- _Extracted material_:
┄┄┄┄┄┄

(** * The claims *)

(** ** C1: path endpoints *)



(** ** C2: the solver's distance against the chain through the waypoints *)

(** C2. On a graph synthesized in the shortest mode whose edge weights are
    all positive, whenever the search loop stops, the distance it leaves at
    the destination is finite and at most the sum of the base distances of
    the edges along the chain source, waypoint_1, ..., waypoint_n,
    destination. *)
Theorem solver_within_chain (M : MathLib) (rnd : nat -> Q)
    (source destination : Location.t) (fuel : nat) (st : Solver.t) :
  let g := generateGraph M rnd source destination shortest in
  (forall e, e ∈ snd g -> (0 < GraphEdge.weight e)%Q) ->
  dijkstraLoop fuel (buildAdjacency (fst g) (snd g)) (initialize (fst g))
  = Returned st ->
  exists q,
    Solver.distances st !! "destination"%string = Some (Fin q)
    /\ (q <= chainDistance M (nodeOf "source" source)
                (nodeOf "destination" destination)
                (waypointsOf M rnd source destination))%Q.
Proof.
  intros g Hpos Hloop.
  pose proof (chain_reachCost M rnd source destination) as Hreach.
  fold g in Hreach. subst g.
  pose proof (generateGraph_nodes M rnd source destination shortest) as Hn.
  destruct (generateGraph_edges M rnd source destination shortest)
    as (eD & esW & es2 & He & HeD & HesW & Hes2).
  destruct (generateGraph M rnd source destination shortest) as [nodes edges].
  cbn [fst snd] in *. subst nodes edges.
  set (sN := nodeOf "source" source) in *.
  set (dN := nodeOf "destination" destination) in *.
  set (wps := waypointsOf M rnd source destination) in *.
  set (graph := buildAdjacency (sN :: dN :: wps) ((eD :: esW) ++ es2)) in *.
  assert (Hids : forall w, w ∈ wps ->
            GraphNode.id w <> "source"%string /\ GraphNode.id w <> "destination"%string
            /\ GraphNode.id w <> ""%string) by apply waypointsOf_ids.
  assert (HeD' : GraphEdge.from eD = "source"%string
                 /\ GraphEdge.to eD = "destination"%string).
  { destruct HeD as (? & ? & _). done. }
  assert (HesW' : Forall2 (fun w e => GraphEdge.from e = "source"%string
                                      /\ GraphEdge.to e = GraphNode.id w) wps esW).
  { eapply Forall2_impl; [exact HesW|]. intros w e (? & ? & _). done. }
  assert (Hes2' : forall e, e ∈ es2 ->
            GraphEdge.from e ∈ ids (dN :: wps) /\ GraphEdge.to e ∈ ids (dN :: wps)).
  { intros e Hin. destruct (Hes2 e Hin) as (n1 & n2 & H1 & H2 & Hf & Ht & _).
    rewrite Hf, Ht. unfold ids. split; apply list_elem_of_fmap; eauto. }
  assert (Hsource : graph !! "source"%string = Some (List.map toNeighbor (eD :: esW))).
  { by apply star_graph_source. }
  assert (Hweights : forall x l n, graph !! x = Some l -> n ∈ l ->
            (0 < Neighbor.weight n)%Q).
  { intros x l n. by apply adjacency_weight. }
  assert (Hnonempty : forall x l n, graph !! x = Some l -> n ∈ l ->
            Neighbor.nodeId n <> ""%string).
  { intros x l n Hl Hin.
    pose proof (star_graph_closed sN dN wps eD esW es2 eq_refl eq_refl Hids
                  HeD' HesW' Hes2' x l n Hl Hin) as Hid.
    unfold ids in Hid. simpl in Hid. apply elem_of_cons in Hid as [->|Hid]; [done|].
    by apply (star_rest_ids dN wps eq_refl Hids). }
  assert (Hnoloop : forall l n, graph !! "source"%string = Some l -> n ∈ l ->
            Neighbor.nodeId n <> "source"%string).
  { intros l n Hl Hin. rewrite Hsource in Hl. injection Hl as <-.
    apply (star_rest_ids dN wps eq_refl Hids).
    by apply (star_adjS_in dN wps eD esW eq_refl Hids HeD' HesW'). }
  destruct fuel as [|fuel].
  { rewrite dijkstraLoop_unfold in Hloop.
    destruct (initialize_spec (sN :: dN :: wps)) as (_ & _ & Hq).
    by rewrite Hq in Hloop. }
  rewrite (dijkstraLoop_first _ _ fuel graph Hsource) in Hloop.
  eapply (dijkstraLoop_bound graph Hweights Hnonempty Hnoloop); [|exact Hloop|exact Hreach].
  pose proof (first_fullInv graph Hweights Hnonempty Hnoloop
                (initialize (sN :: dN :: wps))
                (initialize_baseInv _) (initialize_settled _ _)) as Hfirst.
  rewrite Hsource in Hfirst. apply Hfirst.
  - by destruct (initialize_spec (sN :: dN :: wps)) as (_ & _ & ?).
  - apply initialize_source_zero.
Qed.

┄┄┄┄┄┄

- _Your assignment_:
Restate the entries above. Match them exactly.

- _Exercise result_:
(** * The claims *)

(** ** C1: path endpoints *)



(** ** C2: the solver's distance against the chain through the waypoints *)

(** C2. On a graph synthesized in the shortest mode whose edge weights are
    all positive, whenever the search loop stops, the distance it leaves at
    the destination is finite and at most the sum of the base distances of
    the edges along the chain source, waypoint_1, ..., waypoint_n,
    destination. *)
Theorem solver_within_chain (M : MathLib) (rnd : nat -> Q)
    (source destination : Location.t) (fuel : nat) (st : Solver.t) :
  let g := generateGraph M rnd source destination shortest in
  (forall e, e ∈ snd g -> (0 < GraphEdge.weight e)%Q) ->
  dijkstraLoop fuel (buildAdjacency (fst g) (snd g)) (initialize (fst g))
  = Returned st ->
  exists q,
    Solver.distances st !! "destination"%string = Some (Fin q)
    /\ (q <= chainDistance M (nodeOf "source" source)
                (nodeOf "destination" destination)
                (waypointsOf M rnd source destination))%Q.
Proof.
  intros g Hpos Hloop.
  pose proof (chain_reachCost M rnd source destination) as Hreach.
  fold g in Hreach. subst g.
  pose proof (generateGraph_nodes M rnd source destination shortest) as Hn.
  destruct (generateGraph_edges M rnd source destination shortest)
    as (eD & esW & es2 & He & HeD & HesW & Hes2).
  destruct (generateGraph M rnd source destination shortest) as [nodes edges].
  cbn [fst snd] in *. subst nodes edges.
  set (sN := nodeOf "source" source) in *.
  set (dN := nodeOf "destination" destination) in *.
  set (wps := waypointsOf M rnd source destination) in *.
  set (graph := buildAdjacency (sN :: dN :: wps) ((eD :: esW) ++ es2)) in *.
  assert (Hids : forall w, w ∈ wps ->
            GraphNode.id w <> "source"%string /\ GraphNode.id w <> "destination"%string
            /\ GraphNode.id w <> ""%string) by apply waypointsOf_ids.
  assert (HeD' : GraphEdge.from eD = "source"%string
                 /\ GraphEdge.to eD = "destination"%string).
  { destruct HeD as (? & ? & _). done. }
  assert (HesW' : Forall2 (fun w e => GraphEdge.from e = "source"%string
                                      /\ GraphEdge.to e = GraphNode.id w) wps esW).
  { eapply Forall2_impl; [exact HesW|]. intros w e (? & ? & _). done. }
  assert (Hes2' : forall e, e ∈ es2 ->
            GraphEdge.from e ∈ ids (dN :: wps) /\ GraphEdge.to e ∈ ids (dN :: wps)).
  { intros e Hin. destruct (Hes2 e Hin) as (n1 & n2 & H1 & H2 & Hf & Ht & _).
    rewrite Hf, Ht. unfold ids. split; apply list_elem_of_fmap; eauto. }
  assert (Hsource : graph !! "source"%string = Some (List.map toNeighbor (eD :: esW))).
  { by apply star_graph_source. }
  assert (Hweights : forall x l n, graph !! x = Some l -> n ∈ l ->
            (0 < Neighbor.weight n)%Q).
  { intros x l n. by apply adjacency_weight. }
  assert (Hnonempty : forall x l n, graph !! x = Some l -> n ∈ l ->
            Neighbor.nodeId n <> ""%string).
  { intros x l n Hl Hin.
    pose proof (star_graph_closed sN dN wps eD esW es2 eq_refl eq_refl Hids
                  HeD' HesW' Hes2' x l n Hl Hin) as Hid.
    unfold ids in Hid. simpl in Hid. apply elem_of_cons in Hid as [->|Hid]; [done|].
    by apply (star_rest_ids dN wps eq_refl Hids). }
  assert (Hnoloop : forall l n, graph !! "source"%string = Some l -> n ∈ l ->
            Neighbor.nodeId n <> "source"%string).
  { intros l n Hl Hin. rewrite Hsource in Hl. injection Hl as <-.
    apply (star_rest_ids dN wps eq_refl Hids).
    by apply (star_adjS_in dN wps eD esW eq_refl Hids HeD' HesW'). }
  destruct fuel as [|fuel].
  { rewrite dijkstraLoop_unfold in Hloop.
    destruct (initialize_spec (sN :: dN :: wps)) as (_ & _ & Hq).
    by rewrite Hq in Hloop. }
  rewrite (dijkstraLoop_first _ _ fuel graph Hsource) in Hloop.
  eapply (dijkstraLoop_bound graph Hweights Hnonempty Hnoloop); [|exact Hloop|exact Hreach].
  pose proof (first_fullInv graph Hweights Hnonempty Hnoloop
                (initialize (sN :: dN :: wps))
                (initialize_baseInv _) (initialize_settled _ _)) as Hfirst.
  rewrite Hsource in Hfirst. apply Hfirst.
  - by destruct (initialize_spec (sN :: dN :: wps)) as (_ & _ & ?).
  - apply initialize_source_zero.
Qed.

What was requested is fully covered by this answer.